Traditional dish with lemon glazed chicken, sauteed spinach and steamed Bhutanese red rice

Rice (red rice), buckwheat, and increasingly maize, are the staples of Bhutanese cuisine. The local diet also includes pork, beef, yak meat, chicken, and lamb. Soups and stews of meat and dried vegetables spiced with chilies and cheese are prepared. Ema datshi, made very spicy with cheese and chilies, might be called the national dish for its ubiquity and the pride that Bhutanese have for it. Dairy foods, particularly butter and cheese from yaks and cows, are also popular, and indeed almost all milk is turned into butter and cheese. Popular beverages include butter tea, black tea, locally brewed ara (rice wine), and beer.

===Sports===

Changlimithang Stadium during a parade

Taekwondo between Bhutan and Vietnam

A Bhutanese archery competition

Bhutan's national and most popular sport is archery. Competitions are held regularly in most villages. It differs from Olympic standards in technical details such as the placement of the targets and atmosphere. Two targets are placed over 100 m apart, and teams shoot from one end of the field to the other. Each member of the team shoots two arrows per round. Traditional Bhutanese archery is a social event, and competitions are organised between villages, towns, and amateur teams. There is usually plenty of food and drink complete with singing and dancing. Attempts to distract an opponent include standing around the target and making fun of the shooter's ability. Darts (khuru) is an equally popular outdoor team sport, in which heavy wooden darts pointed with a 10 cm nail are thrown at a paperback-sized target 10 to 20 m away.

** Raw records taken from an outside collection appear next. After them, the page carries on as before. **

(** Below an emptied directory nothing is left to find. *)
Lemma rglob_emptied c t p r pat :
  resolve c t p = Some r →
  rglob c (remove_below r t) p pat = [].
Proof.
  intros Hr. unfold rglob.
  destruct (resolve c (remove_below r t) p) as [r'|] eqn:Hr'; [|done].
  apply walk_remove_below in Hr'. unfold resolve in Hr. rewrite Hr in Hr'.
  injection Hr' as <-.
  destruct (is_dir (remove_below r t) r); [|done].
  apply elem_of_nil_inv. intros q Hq.
  apply list_elem_of_omap in Hq as [[k n] [Hin Hsome]].
  apply elem_of_map_to_list in Hin. simpl in Hsome.
  case_bool_decide as Hp; simpl in Hsome; [|done].
  case_bool_decide as Hk; simpl in Hsome; [done|].
  rewrite remove_below_lookup in Hin. case_decide; [done|]. tauto.
Qed.

(** What [rmtree] does to a directory: it goes with all that is below it,
    or, where the last step fails, it stays and is empty. *)
Lemma rmtree_dir c t p r :
  resolve c t p = Some r → node_at t r = Some Dir →
  (rmtree c t p = (Ok (), remove_subtree r t) ∧ r ≠ [] ∧
   resolve c (remove_below r t) p = Some r) ∨
  (∃ e, rmtree c t p = (Raise e, remove_below r t) ∧ is_Exception e = true ∧
        (resolve c (remove_below r t) p = None ∨ r = [])).
Proof.
  intros R N. unfold rmtree. rewrite R, N. unfold rmdir.
  destruct (resolve c (remove_below r t) p) as [r'|] eqn:R'.
  - pose proof R' as R''. apply walk_remove_below in R''.
    unfold resolve in R. rewrite R in R''. injection R'' as <-.
    assert (node_at (remove_below r t) r = Some Dir) as ->.
    { destruct r; [done|]. simpl in *. by rewrite remove_below_self. }
    destruct r as [|x r].
    + right. eexists. split; [done|]. split; [done|]. by right.
    + rewrite entries_below_remove_below, map_to_list_empty.
      left. by rewrite delete_remove_below.
  - right. eexists. split; [done|]. split; [done|]. by left.
Qed.

End FileSystemFacts.

(** ** The session store *)

Section SessionStore.

Lemma split_on_no_slash s : contains "/" s = false → split_on slash s = [s].
Proof.
  induction s as [|c s IH]; [done|].
  cbn [split_on contains starts_with].
  rewrite (Ascii.eqb_sym "/" c). fold slash.
  destruct (Ascii.eqb c slash); [done|].
  cbn [andb orb]. intros H. by rewrite (IH H).
Qed.

Lemma Path_plain s : plain_name s = true → Path s = MkPath false [s].
Proof.
  unfold plain_name. rewrite !andb_true_iff, !negb_true_iff.
  intros [[Hseg Hdd] Hsl]. unfold Path. rewrite (split_on_no_slash _ Hsl).
  simpl. rewrite Hseg. f_equal.
  destruct s as [|c s]; [done|]. simpl in Hsl.
  destruct (Ascii.eqb c slash) eqn:E; [|done].
  apply Ascii.eqb_eq in E as ->. done.
Qed.

Lemma join_plain p s :
  plain_name s = true → p /: s = MkPath (absolute p) (parts p ++ [s]).
Proof. intros H. unfold join. by rewrite (Path_plain _ H). Qed.

(** The directory of a plain session identifier is the child of that name
    of the directory the root resolves to. *)
Lemma resolve_join_plain c t p s :
  plain_name s = true →
  resolve c t (p /: s) =
  match resolve c t p with
  | Some r => if is_dir t r then Some (r ++ [s]) else None
  | None => None
  end.
Proof.
  intros H. rewrite (join_plain _ _ H). unfold resolve. simpl.
  rewrite walk_app. destruct (walk t _ (parts p)) as [r|]; [|done].
  simpl. destruct (is_dir t r); [|done].
  unfold plain_name in H. rewrite !andb_true_iff, !negb_true_iff in H.
  destruct H as [[_ ->] _]. done.
Qed.

Lemma cleanup_3d_unfold self sid :
  GarmentTo3DService_cleanup_session self sid = remove_if_present (output_root self /: sid).
Proof. reflexivity. Qed.

Lemma cleanup_svg_unfold self sid :
  GarmentSVGService_cleanup_session self sid
  = remove_if_present (svg_output_root self /: sid).
Proof. reflexivity. Qed.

Another traditional sport is the Digor, which resembles the shot put and horseshoe throwing.

Another popular sport is football. In 2002, Bhutan's national football team played Montserrat, in what was billed as The Other Final; the match took place on the same day Brazil played Germany in the World Cup final, but at the time Bhutan and Montserrat were the world's two lowest ranked teams. The match was held in Thimphu's Changlimithang National Stadium, and Bhutan won 4–0. A documentary of the match was made by the Dutch filmmaker Johan Kramer. In 2015, Bhutan won its first two FIFA World Cup Qualifying matches, beating Sri Lanka 1–0 in Sri Lanka and 2–1 in Bhutan. Cricket has also gained popularity in Bhutan, particularly since the introduction of television channels from India. The Bhutan national cricket team is one of the most successful affiliate nations in the region.